Built AI · Service

AI Project Studio. From idea to production system.

Answer

Our end-to-end studio model. We take ownership of an AI initiative from first whiteboard to live system — discovery, architecture, engineering, deployment and iteration — and stay engaged after launch to make it actually work in your business.

What the studio delivers

AI Project Studio is the right shape when you have a clear ambition but want a single senior team owning execution end-to-end. Instead of stitching together a strategy firm, an offshore build shop and an internal product owner, you get one team that designs the system, ships it into production and stays accountable for the outcome it was built to achieve.

We build five categories of AI system inside the studio model: custom AI products, AI agents, AI automations, AI-native internal tools, and integration layers that wire AI into the systems you already run. Most engagements combine more than one.

Custom AI systems

Bespoke applications where AI is the core engine — pricing, underwriting, matching, ranking, generation.

AI agents

Autonomous workflow operators with tool access, guardrails and human-in-the-loop checkpoints.

AI automations

Deterministic workflows with AI judgement embedded where rules cannot reach.

Internal AI tools

Operational dashboards and back-office apps shaped to how your team actually works.

AI-native products

Customer-facing products designed AI-first, not retrofitted with a chatbot.

Integration layers

The connective tissue between CRMs, ERPs, mailboxes, data warehouses and the AI stack.

How the studio runs

Every engagement runs through the same four phases. They overlap, iterate and feed each other — but they exist for a reason: each removes a class of risk before the next begins.

PhaseWeeksOutput
Discovery & architecture1–3Scope, success metrics, data assessment, model choice and full system design
Build4–10Production engineering — pipelines, agents, integrations, frontends, evaluation suites
Deploy10–12Secure rollout into your stack with monitoring, observability and guardrails
IterateOngoingContinuous tuning against real usage data, with quarterly roadmap reviews

How we staff engagements

Each studio engagement is staffed with a small senior team: an AI engineering lead, one to two AI engineers, a product designer and an embedded operator who runs the programme alongside your team. No layered hierarchies, no rotation of junior staff, no account-management tax. The people who scope the work are the people who build it.
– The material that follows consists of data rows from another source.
Lemma wrap64_int64 z : int64 (wrap64 z).
Proof.
  unfold int64, wrap64, min_int64, max_int64.
  pose proof (Z.mod_pos_bound (z + 9223372036854775808) 18446744073709551616 ltac:(lia)).
  lia.
Qed.

(** ** Lists *)

(** Go's [len(l) == 0]. *)
Definition is_nil {A} (l : list A) : bool := match l with [] => true | _ => false end.

Lemma is_nil_true {A} (l : list A) : is_nil l = true ↔ l = [].
Proof. by destruct l. Qed.

Lemma is_nil_false {A} (l : list A) : is_nil l = false ↔ l ≠ [].
Proof. by destruct l. Qed.

Lemma elem_exists_cons {A} (P : A → Prop) y l :
  (∃ x, x ∈ y :: l ∧ P x) ↔ P y ∨ ∃ x, x ∈ l ∧ P x.
Proof.
  setoid_rewrite elem_of_cons. split; [intros (x & [->|?] & ?)|intros [?|(x & ? & ?)]]; eauto.
Qed.

Lemma elem_forall_cons {A} (P : A → Prop) y l :
  (∀ x, x ∈ y :: l → P x) ↔ P y ∧ ∀ x, x ∈ l → P x.
Proof.
  setoid_rewrite elem_of_cons. split; [by auto 6 | intros [??] x [->|?]; by eauto].
Qed.

Lemma elem_exists_nil {A} (P : A → Prop) : (∃ x, x ∈ @nil A ∧ P x) ↔ False.
Proof. split; [intros (x & Hx & _); by apply elem_of_nil in Hx | done]. Qed.

Lemma elem_forall_nil {A} (P : A → Prop) : (∀ x, x ∈ @nil A → P x) ↔ True.
Proof. split; [done | intros _ x Hx; by apply elem_of_nil in Hx]. Qed.

Lemma existsb_elem_of {A} (f : A → bool) l :
  existsb f l = true ↔ ∃ x, x ∈ l ∧ f x = true.
Proof. rewrite existsb_exists. by setoid_rewrite list_elem_of_In. Qed.

Lemma forallb_elem_of {A} (f : A → bool) l :
  forallb f l = true ↔ ∀ x, x ∈ l → f x = true.
Proof. rewrite forallb_forall. by setoid_rewrite list_elem_of_In. Qed.

Lemma if_bool_ext {A} (P Q : Prop) `{Decision P, Decision Q} (x y : A) :
  (P ↔ Q) → (if bool_decide P then x else y) = (if bool_decide Q then x else y).
Proof. intros E. by rewrite (bool_decide_ext _ _ E). Qed.

Lemma find_id {A} (key : A → Z) l x :
  NoDup (map key l) → x ∈ l → List.find (λ y, (key y =? key x)%Z) l = Some x.
Proof.
  induction l as [|y l IH]; cbn; [by intros _ ?%elem_of_nil|].
  intros [Hn Hd]%NoDup_cons [->|Hin]%elem_of_cons; [by rewrite Z.eqb_refl|].
  destruct (Z.eqb_spec (key y) (key x)) as [E|]; [|auto].
  destruct Hn. rewrite E. by apply list_elem_of_fmap_2.
Qed.

Lemma find_some_in {A} (f : A → bool) l x : List.find f l = Some x → x ∈ l ∧ f x = true.
Proof. intros [? ?]%find_some. by rewrite list_elem_of_In. Qed.

Lemma find_none_all {A} (f : A → bool) l x : List.find f l = None → x ∈ l → f x = false.
Proof. intros H ?%list_elem_of_In. by eapply find_none. Qed.

Lemma find_app_l {A} (f : A → bool) l l' x : List.find f l = Some x → List.find f (l ++ l') = Some x.
Proof. induction l as [|y l IH]; cbn; [done|]. by destruct (f y). Qed.

Lemma existsb_false {A} (f : A → bool) l : (∀ x, x ∈ l → f x = false) → existsb f l = false.
Proof.
  intros H. destruct (existsb f l) eqn:E; [|done]. apply existsb_elem_of in E as (x & Hx & E).
  by rewrite H in E.
Qed.

(** Elements of a table whose keys are distinct are determined by the key. *)
Lemma same_key {A} (key : A → Z) l x y :
  NoDup (map key l) → x ∈ l → y ∈ l → key x = key y → x = y.
Proof.
  intros Hn Hx Hy E. pose proof (find_id key _ _ Hn Hx) as F.
  rewrite E, (find_id key _ _ Hn Hy) in F. congruence.
Qed.

Lemma flat_map_nil {A B} (f : A → list B) l : flat_map f l = [] ↔ ∀ x, x ∈ l → f x = [].
Proof.
  induction l as [|x l IH]; cbn; [split; [by intros _ ? ?%elem_of_nil|done]|].
  rewrite app_nil, IH. split.
  - intros [H1 H2] y [->|Hy]%elem_of_cons; auto.
  - intros H. split; [apply H; by left|]. intros y Hy. apply H. by right.
Qed.

(** ** Automation *)

Create HintDb go.
#[export] Hint Resolve wrap64_int64 : go.

(** Turn boolean tests in the hypotheses into the propositions they decide. *)
Ltac bool_hyps :=
  repeat match goal with
  | H : (_ || _) = false |- _ => apply orb_false_iff in H; destruct H
  | H : (_ && _) = true |- _ => apply andb_true_iff in H; destruct H
  | H : negb _ = true |- _ => apply negb_true_iff in H
  | H : negb _ = false |- _ => apply negb_false_iff in H
  | H : String.eqb _ _ = true |- _ => apply String.eqb_eq in H
  | H : String.eqb _ _ = false |- _ => apply String.eqb_neq in H
  | H : bool_decide _ = true |- _ => apply bool_decide_eq_true in H
  | H : bool_decide _ = false |- _ => apply bool_decide_eq_false in H
  | H : is_nil _ = true |- _ => apply is_nil_true in H
  | H : is_nil _ = false |- _ => apply is_nil_false in H
  | H : Z.ltb _ _ = true |- _ => apply Z.ltb_lt in H
  | H : Z.ltb _ _ = false |- _ => apply Z.ltb_ge in H
  | H : Z.leb _ _ = true |- _ => apply Z.leb_le in H
  | H : Z.leb _ _ = false |- _ => apply Z.leb_gt in H
  | H : Z.eqb _ _ = true |- _ => apply Z.eqb_eq in H
  | H : Z.eqb _ _ = false |- _ => apply Z.eqb_neq in H
  end.

(** Case analysis on every early return of an unfolded handler. *)
Ltac guards H :=
  cbv beta zeta in H;
  repeat match type of H with
  | context [if ?c then _ else _] => destruct c eqn:?; try discriminate H
  end; try discriminate H.

(** The same for the returns before the next call ([bind_ok] takes that one). *)
Ltac peel H :=
  cbv beta zeta in H;
  repeat match type of H with
  | (if ?c then _ else _) = _ => destruct c eqn:?; try discriminate H
  end.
We work in two-week cycles with weekly leadership check-ins. Every decision — model choice, architecture trade-off, scope change — is written down and decided in the open. Your team learns the system as it gets built, so you own it the day it ships.

Engineering principles

Production from day one

We do not build prototypes that need to be re-written. Code shipped in week 4 is the same code running in week 14.

Evaluation before scale

Every AI component has an evaluation suite before it goes live. Quality is measured, not assumed.

Human-in-the-loop by default

Autonomy is earned, not granted. New systems start with humans in the loop and graduate as confidence is proven.

Model-agnostic architecture

We pick the best model per task and design systems so the model can be swapped without re-architecting.

Owned and portable

Your code, your infrastructure, your data. No proprietary runtime, no vendor lock-in.

Observability built in

Logs, traces, evals and cost monitoring are part of the build, not a retrofit.

Where the studio fits

The studio is the right model when the work is genuinely custom and the stakes are high enough to justify a senior team. For early-stage diagnostics, start with the AI Transformation Audit. For pure customer-facing AI products, the studio runs as a product partnership with quarterly cycles. For one-off automations that fit a known template, lighter engagements are available.

FAQ

How long does a typical engagement run?+

Most studio engagements run 8–16 weeks to first production system, with an optional optimisation retainer afterwards. Larger AI-native products run in quarterly cycles.

Do you work with our engineers?+

Yes. We integrate with internal teams when they exist and run independently when they do not. Either way, we ship code your team can own.

What stack do you use?+

Modern AI stack — frontier and open LLMs, retrieval, vector stores, agent frameworks — plus standard cloud infrastructure. We are model-agnostic and stack-agnostic, and we pick what fits the problem.

Who owns the IP?+

You do. We deliver fully owned codebases on your infrastructure with full documentation. No vendor lock-in.

Do you do fixed-price or time-and-materials?+

Both. Discovery and audits are fixed fee. Build engagements are typically milestone-priced with a defined scope; long-running products run as quarterly retainers.

What if requirements change mid-build?+

They will. We run two-week cycles with an embedded operator, so scope is reviewed continuously and changes are absorbed without restarting the engagement.